(** What is read from outside while one request is handled. *)
Record RequestEnv := mkRequestEnv {
  env_now : Z;              (** [OffsetDateTime::now_utc] in [validate_issued_at] *)
  env_instant : Z;          (** [Instant::now] in [NonceCache::register] *)
  env_dispatch_now : Z;     (** the wall clock during dispatch *)
  env_timed_out : bool;     (** [tokio::time::timeout] elapsed *)
  env_provider : string -> result (ErrorCode * string) Value;
                            (** the ocserv provider's answer, by method *)
  env_capabilities : Value; (** the serialised node capabilities *)
  env_peer_echo : EndpointId -> result PeerEchoError PeerEchoOutput;
                            (** [call_peer_echo] *)
}.

Definition security_of (st : AgentServerState) : SecurityConfig := security (config st).

(** The checks of [validate_and_dispatch_request] before the nonce. *)
Definition validate_request_metadata (env : RequestEnv) (st : AgentServerState)
    (request : RpcRequest) : result RequestDispatchError string :=
  let request_id_for_error :=
    if valid_request_id (request_id request) then Some (request_id request) else None in
  reject? negb (req_version request =? PROTOCOL_VERSION)
    as mkRequestDispatchError request_id_for_error InvalidVersion
         ("unsupported protocol version: " +:+ pretty (req_version request))
         (VObject [("actual", json_u64 (req_version request));
                   ("expected", json_u64 PROTOCOL_VERSION)]) in
  reject? negb (valid_request_id (request_id request))
    as mkRequestDispatchError None InvalidRequestId "request_id must be a UUID" json_empty in
  let rid := request_id request in
  reject? is_some (auth request)
    as mkRequestDispatchError (Some rid) UnsupportedAuthScheme
         "auth must be null for phase 1" json_empty in
  reject? (deadline_ms request =? 0)
          || (max_deadline_ms (security_of st) <? deadline_ms request)
    as mkRequestDispatchError (Some rid) InvalidDeadline
         "deadline_ms must be positive and no larger than max_deadline_ms"
         (VObject [("deadline_ms", json_u64 (deadline_ms request));
                   ("max_deadline_ms", json_u64 (max_deadline_ms (security_of st)))]) in
  let? _ := map_err (fun msg => mkRequestDispatchError (Some rid) InvalidNonce msg json_empty)
              (validate_nonce (req_nonce request)) in
  let? _ := map_err (fun err => mkRequestDispatchError (Some rid) err.1.1 err.1.2 err.2)
              (validate_issued_at (env_now env) (issued_at request) (deadline_ms request)
                 (allowed_clock_skew_seconds (security_of st))) in
  Ok rid.

(** The nonce registration and the [match] on its decision. *)
Definition register_nonce (env : RequestEnv) (st : AgentServerState)
    (remote_endpoint_id : string) (request : RpcRequest) (rid : string)
    : AgentServerState * result RequestDispatchError unit :=
  let ttl := nonce_ttl (deadline_ms request)
               (allowed_clock_skew_seconds (security_of st)) in
  let '(cache, decision) :=
    register_at (env_instant env) remote_endpoint_id (req_nonce request) ttl
      (nonce_cache st) in
  let st' := with_nonce_cache cache st in
  match decision with
  | Accepted => (st', Ok tt)
  | Replay =>
      (with_srv_metrics (nonce_rejected false) st',
       Err (mkRequestDispatchError (Some rid) ReplayedNonce
              "nonce was already used by this remote endpoint" json_empty))
  | ResourceExhausted scope limit =>
      (with_srv_metrics (nonce_rejected true) st',
       Err (mkRequestDispatchError (Some rid) ResourceExhaustedCode
              "nonce cache limit exceeded"
              (VObject [("limit", json_u64 limit);
                        ("resource", VString "nonce_cache");
                        ("scope", VString (nonce_limit_scope_name scope))])))
  end.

Aim of the task:
Nothing but the lines above from the one containing "Definition register_nonce (env" through the one containing "(with_srv_metrics (nonce_rejected false)" should appear in the answer, each repeated exactly.

Result below:
Definition register_nonce (env : RequestEnv) (st : AgentServerState)
    (remote_endpoint_id : string) (request : RpcRequest) (rid : string)
    : AgentServerState * result RequestDispatchError unit :=
  let ttl := nonce_ttl (deadline_ms request)
               (allowed_clock_skew_seconds (security_of st)) in
  let '(cache, decision) :=
    register_at (env_instant env) remote_endpoint_id (req_nonce request) ttl
      (nonce_cache st) in
  let st' := with_nonce_cache cache st in
  match decision with
  | Accepted => (st', Ok tt)
  | Replay =>
      (with_srv_metrics (nonce_rejected false) st',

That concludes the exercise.